I’m not the only one who is facing a holiday with a very loud empty chair. And for years now, I’ve been wanting to silence its aching roar, to numb myself, to hibernate. Maybe you’ve been feeling the same way. This isn’t my first holiday-post-loss-rodeo, and I’m here to say that my method of grin-and-bear-it combined with shaming myself for not doing better hasn’t worked the last few years. I end the season emotionally drained, physically sick, and grateful for January. I don’t recommend this method if you’re new to holiday loss.

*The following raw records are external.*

(** * Build-time localization of a VS Code extension

    A shallow embedding of [scripts/webpack/LocalizationPlugin.mjs] (the
    string-substitution plugin with its rollback guard) and of
    [scripts/injectLocalization.mts] (the manifest translator), with the
    properties their specification states about them. *)

From Stdlib Require Import NArith List Bool Lia String Ascii.
From stdpp Require Import gmap.
Import ListNotations.
(* ===== verification/_CoqProject ===== *)
-Q . S2P
Prelude.v
Status.v
LinkedList.v
Hash.v
HashMap.v
Vector.v
Owner.v
IntrusiveList.v
BinaryTree.v
OrderedMap.v
PhysMem.v
MemObject.v
MappingTree.v
Paging.v
AddressSpace.v
Capability.v
Sched.v
Ipc.v
Process.v
Teardown.v
KernelHeap.v
Buddy.v
Buffer.v
Yunq.v
YunqMessages.v
Rpc.v
ZionRpc.v
Services.v
Strings.v
Debug.v
Ahci.v
Denali.v
Ext2.v
Vfs.v
Keyboard.v
Xhci.v
RefPtr.v
RawMem.v
Acpi.v
Apic.v
Interrupt.v
Loader.v
Runtime.v
Region.v
AhciInit.v
XhciInit.v
Mount.v
Syscall.v
Startup.v
Mains.v
NewDelete.v
(* ===== verification/Prelude.v ===== *)
(** * AcadiaOS: a verification library

    AcadiaOS is a capability microkernel (zion/) with its container library
    (lib/glacier), its user-space runtime (lib/mammoth), a serialisation
    library (lib/yunq) and user-space services (sys/).  This library models
    the C++ of the kernel, of the containers it is built on, of the user-space
    heap and runtime, of the serialisation with the code generated for it, and
    of the disk, file and USB services, and proves what makes them correct.

    ** The program and how its parts interact

    A user thread enters the kernel through a system call
    (zion/syscall/syscall.cpp).  The call looks the named capability up in the
    table of its process (zion/capability), checks type and permissions, and
    acts on a kernel object (zion/object): IPC objects with message queues
    (zion/lib/message_queue), mutexes, semaphores, memory objects and address
    spaces.  Blocking calls hand over to the scheduler (zion/scheduler).  A
    page fault goes to the address space, which asks its mapping tree
    (zion/lib/memory_mapping_tree, over glacier's BinaryTree) for the memory
    object behind the address, takes a page from it
    (zion/memory/physical_memory) and enters it in the page tables
    (zion/memory/paging_util).  Kernel objects themselves live on the kernel
    heap (zion/memory/kernel_heap, slab_allocator).

    Processes (zion/object/process) own threads, an address space and a
    capability table; a process that exits is taken apart by the cleanup
    thread (zion/scheduler/cleanup).  At boot the kernel reads the firmware
    tables (zion/boot/acpi), programs the interrupt controllers and the
    descriptor tables (zion/interrupt, zion/common/gdt), and loads the first
    program with a port of boot capabilities (zion/loader), which the runtime
    of the program reads (lib/mammoth/util/init).  Exceptions and interrupts
    enter through zion/interrupt.  User-space services answer requests
    through generated clients and servers over IPC: the file server
    (sys/victoriafalls) resolves paths with the ext2 driver, which reads blocks
    through the disk server (sys/denali), which issues commands to the AHCI
    port and waits for its interrupt.  The USB service (sys/voyageurs) finds
    devices with the xHCI driver and sends the keys of a keyboard to the ports
    of its listeners.

    ** Files

    - [Prelude]: outcomes of C++ code, 64-bit arithmetic, shared list and
      integer lemmas, tactics and hints.
    - [Status]: lib/glacier/status (ErrorCode, ErrorOr, Status).
    - [LinkedList], [Hash], [HashMap], [Vector], [IntrusiveList],
      [BinaryTree]: the headers of the same name in lib/glacier/container and
      lib/glacier/util.  [Vector] also has Array and ArrayView.
    - [OrderedMap]: the interface (a class of operations with laws) between
      BinaryTree and the memory mappings.
    - [PhysMem]: zion/memory/physical_memory.cpp.  [Paging]:
      zion/memory/paging_util.cpp.  [KernelHeap]: zion/memory/kernel_heap,
      slab_allocator, kernel_vmm.
    - [MemObject], [MappingTree], [AddressSpace]: zion/object/memory_object,
      zion/lib/memory_mapping_tree, zion/object/address_space with the user
      and kernel stack managers.
    - [Capability]: zion/capability, zion/object/kernel_object.h and
      zion/syscall/capability.cpp.
    - [Sched]: zion/scheduler/scheduler, zion/object/thread, mutex, semaphore.
    - [Ipc]: zion/lib/message_queue, zion/object/channel, port, endpoint,
      reply_port, zion/interrupt/driver_manager, zion/syscall/ipc.cpp and
      synchronization.cpp.
    - [Process]: zion/object/process, the rest of zion/object/thread,
      zion/scheduler/process_manager and cleanup, zion/syscall/process.cpp,
      thread.cpp, memory_object.cpp, address_space.cpp and the dispatch of
      syscall.cpp: the state of the whole kernel.
    - [Teardown]: the changes of the scheduler as single statements, with timer
      ticks between any two of them, and every system call, interrupt and turn
      of the cleanup thread of [Process] as a sequence of such statements.
    - [Buddy]: lib/mammoth/util/new.cpp, the user-space heap.
    - [Buffer]: lib/glacier/buffer.  [Yunq]: lib/yunq/serialize and
      message_view.  [YunqMessages]: the generated messages of the four
      services and of the example (the .yunq.cpp and .yunq.h files).
    - [Rpc]: the generated clients and servers, over an interface to the
      kernel's calls (the class [RpcKernel], with the limits of the kernel: 0x1000
      bytes, distinct and transmittable capabilities); [ZionRpc]: the kernel of
      [Ipc] and [Sched] as an instance of it; [Services]: the eleven methods.
    - [Strings]: lib/glacier/string.
    - [Ahci], [Denali]: sys/denali/ahci and denali_server, with the device and
      the interrupt thread as a schedule of events.
    - [Ext2], [Vfs]: sys/victoriafalls/fs/ext2 and victoriafalls_server, each
      written against the interface of the one below.
    - [Keyboard], [Xhci]: sys/voyageurs/keyboard with voyageurs_server, and
      sys/voyageurs/xhci.
    - [RefPtr]: lib/glacier/memory, the reference-counted, shared and unique
      pointers, on a store of objects and pointer variables.
    - [RawMem]: memory as a partial map of bytes, and loops that poll a
      register, for the code that reads structures in place.
    - [Acpi]: zion/boot/acpi.cpp.  [Apic]: zion/interrupt/apic.cpp,
      apic_timer.cpp, timer.cpp, the tables of interrupt.cpp and
      zion/common/gdt.cpp.  [Interrupt]: the handlers of interrupt.cpp and
      zion/common/stack_unwind.cpp, on the kernel state of [Process].
    - [Loader]: zion/loader/init_loader.cpp.
    - [Runtime]: lib/mammoth/ipc and util/init.cpp; [Region]:
      util/memory_region, proc/thread, sync/semaphore: the calls of the kernel
      of [Process] as a program makes them.
    - [AhciInit], [XhciInit]: the start-up of the disk and of the USB
      controller, over the states of [Denali] and [Xhci].
    - [Mount]: the file server over the ext2 driver over the disk service: each
      layer's theorems discharge the interface of the layer above
      ([DiskClientLaws], [FsDriverLaws]).
    - [Syscall]: zion/usr/zcall.cpp, zion/include/zcall.h and ztypes.h, and the
      handlers of zion/syscall as they read and write the memory of the
      program: the binary interface of the system calls of [Process].
    - [Startup]: zion/zion.cpp, boot/boot_info.cpp, common/cpu.cpp, msr.cpp,
      the rest of kernel_vmm.cpp and apic_timer.cpp: the start of the kernel up
      to the first switch to a thread.
    - [Debug]: zion/debug, lines on the serial port.
    - [Owner]: the allocations of the arrays, vectors and strings of
      lib/glacier: construction, moves, copies, growth, destruction.
    - [NewDelete]: the operators of zion/memory/kernel_heap.cpp and
      lib/mammoth/util/new.cpp on top of [KernelHeap] and [Buddy].
    - [Mains]: the main programs of denali, victoriafalls and voyageurs, with
      zion/usr/crt0.s, on the kernel of [Process] and the stubs of [Services].

    ** How code becomes definitions

    Definitions keep the names of the code; a C++ method of class C becomes a
    function that takes the object and returns the new one, or a function on
    a store of nodes where the code has pointers that are shared or updated in
    place (BinaryTree, IntrusiveList, Buddy, KernelHeap, page tables, memory
    objects).  A 64-bit unsigned integer is a [Z] and every operation that can
    leave the range is written with the wrap-around operators of [Prelude].
    The type [res] has the outcomes of a call: it returns, it panics, it
    faults (null dereference, out-of-bounds access, division by zero, the
    behaviours C++ leaves undefined) or a loop runs out of fuel.  Errors the
    code reports are values ([ErrorCode], [ErrorOr]).

    Fuel.  A loop over a linked structure takes the number of nodes as fuel
    (BinaryTree, Buddy), a loop over addresses the number of pages or
    elements (MemObject, AddressSpace, KernelHeap: 512 for the elements of a
    4 KiB slab of 8-byte elements).  The theorems show for every such loop
    that the fuel is enough under the invariant of the component, so they
    assert that the call returns.  A loop that polls a device returns when the
    device answers within the fuel, and that it does is a hypothesis about the
    device ([polls], [controller_resets]).  Where the code itself does not terminate
    (a hash of a string of 256 characters, [Hash_String_loop_stuck]) it is
    shown that no fuel is enough.

    Concurrency.  The kernel runs on one processor.  In [Ipc], [Process] and
    [Startup] a kernel entry runs to its end or to its blocking point as one
    step, and a blocked call continues as a step of its own; interleavings are
    sequences of such steps, and the invariants are proved over all of them.
    That is a restriction: system calls run with interrupts enabled
    (zion/syscall/syscall_enter.s), so the theorems on sequences of entries are
    about runs in which no timer tick comes inside of an entry, and they say so.
    Where finer steps matter they are modelled.  [Sched] splits the blocking of a
    thread ([block_begin], then [Yield]) and proves what a tick between the two
    does: the thread is in two queues, and the kernel can panic
    ([interrupted_lock]).  [Teardown] allows a tick between any two statements
    and shows that a process that has exited does not get the processor again.
    [Ahci] has the two stores of IssueCommand as two steps, and [Denali] a list
    of what happens between them ([w_windows]); the theorems on reads exclude an
    interrupt handled there, and [read_returns_without_data] shows what it does.
    In [XhciInit] the interrupt thread has turns before and after the no-op of
    the start-up, and a store to a port register has the effect of that register
    (bits that are read-only, cleared or set by ones).

    ** What is proved

    - Containers: refinement.  HashMap implements a finite map with the code's
      error codes, BinaryTree a sorted map (insert, find, predecessor,
      successor), IntrusiveList and Vector sequences.  The cases where the
      code departs from that (BinaryTree::Delete of a node with two children,
      HashMap::at of a missing key, pushing an object that is queued already)
      are theorems as well.
    - Memory: every physical page is in one place (conservation), memory
      objects give each page number one page, mappings stay disjoint, MapPage
      and UnmapPage change exactly one translation, a handled page fault makes
      the address translate to the right page, stacks do not overlap, and
      neither heap ever hands out overlapping blocks.
    - Capabilities and IPC: no sequence of system calls amplifies authority,
      the table is a map with fresh ids, a message and its reply arrive
      unchanged, and no sequence of IPC, capability, lock and interrupt entries,
      uninterrupted and with readable buffers and room in the tables, panics.
    - Scheduling: the queues hold each thread at most once, in the state the
      queue stands for, and the scheduler does not panic as long as threads
      end by exiting themselves and no tick comes inside of an operation; what
      happens otherwise.
    - Processes: spawning hands over the bootstrap capability and nothing
      else, or reports the error of its branch; a process that exits, with any
      number of threads, never gets the processor again as long as no dying
      thread is started anew; the cleanup thread finishes its threads, wakes
      those that wait, empties its table, and gives back its stacks and mappings.
    - Serialisation, services and strings: every generated message survives a
      round trip, calling a service method is calling its handler (within the
      limits of the kernel on messages), formatting and splitting meet their specifications.
    - Disk and files: the command slots of a port implement a table of
      commands but for an interrupt handled between the stores that issue a
      command; without one, a disk read returns the sectors asked for under every
      schedule of the device that serves it, and answers Ok also when the device
      reports an error; merging runs of blocks does not change
      what is read, an inode is read in the order of its block map (1 KiB
      blocks, no triple-indirect block, no empty file), and opening
      and listing a path resolve it from the root.  Put together: opening any
      sequence of paths answers what the inodes on such a disk say.
    - USB: completions are matched with the commands they answer and take a
      device from its port to its configuration, a control transfer signals its
      semaphore once, and keyboard listeners get exactly the keys with codes
      below 31 that went down (larger codes are undefined).
    - Pointers: after any sequence of operations on reference-counted pointers
      each count is the number of pointers, so nothing dangles or leaks; what
      SharedPtr does where it departs from that.
    - Boot: probing the firmware tables learns what the tables with a correct
      sum say, and nothing when a sum of the roots is wrong; after start-up every interrupt line leads to its own handler
      and the timer has the calibrated count; the loader maps the segments of
      a program with their bytes; the first program names exactly what the
      loader put into its port.
    - Exceptions: a fault of a program is resolved or ends that program and
      nothing else, unless the handler cannot read the frame pointers of the
      program, in which case the kernel faults.
    - System calls and start-up: a call through the stub, the structure in
      memory, the switch and the handler does what the call means and writes
      only where the program pointed; a start-up that reaches the scheduler
      leaves one described state, in which the invariant of the entries of [Ipc]
      holds, so the theorems on sequences of those entries apply from there on.
    - Debug output: a line of dbgln is printed completely or cut with a mark, no
      store leaves a buffer, and printing ends; dbgln_large prints all of its text.
    - Programs: a service that registers has an endpoint, a ready server
      thread on it, and hands out a capability that can send but not receive;
      a program's allocator is started once; the kernel's [new] fills exactly
      its block; owners of allocations neither leak nor free twice.
    - Start-up of the devices: the AHCI controller ends up with an identified,
      idle disk that the read handlers serve, the xHCI controller runs on the
      driver's rings with its connected ports in reset; a memory region is in the
      mapping tree from its construction until it goes out of scope.

    ** What is not modelled

    Code of other languages (rust/, yunq/), the toolchain and the test programs
    (usr/testbed); the structures of the boot loader's protocol
    (zion/boot/limine.h, third party; what they hold is data of [Startup] and a
    parameter of the loader); assembly, except for what crt0.s and the wrappers
    of privileged instructions mean; dumps of registers and of heap statistics,
    which are compiled out or which nothing calls (XhciDriver::DumpDebugInfo
    also writes port registers).  The bodies of the drivers' start-up are
    arguments of the programs in [Mains] and are modelled against their devices
    in [AhciInit], [Mount] and [XhciInit].  Elsewhere in the library pointers
    are values or store locations and destructors operations of their own.  The
    manifest lists every part with its reason. *)

From Stdlib Require Import ZArith Lia.
From stdpp Require Import base tactics numbers list gmap.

But what if we were gentler with ourselves this year? What if we forgive ourselves for the moments when we feel jubilant, even if it’s our first Thanksgiving without Dad or Mom or the husband who was taken too soon? What if we’re kinder with ourselves during the moments when we are sitting at a full and loving table and our eyes burn with tears for the one who is missing? What if we stop apologizing for how we’re feeling, stop “shoulding” on ourselves, and stop worrying what others will think? What if we pay attention to those we are gathered with – thinking about their stories and their journeys and what empty chairs might be looming in their life? What if we reach out and let them know we see them and love them in all their complexity, too?
What if we make space for both the darkness and light and hold them both tenderly, recognizing that it’s the mixture of both that makes us feel fully alive. Maybe then we can make peace with those empty chairs; they may still be empty, but perhaps they won’t roar so loudly.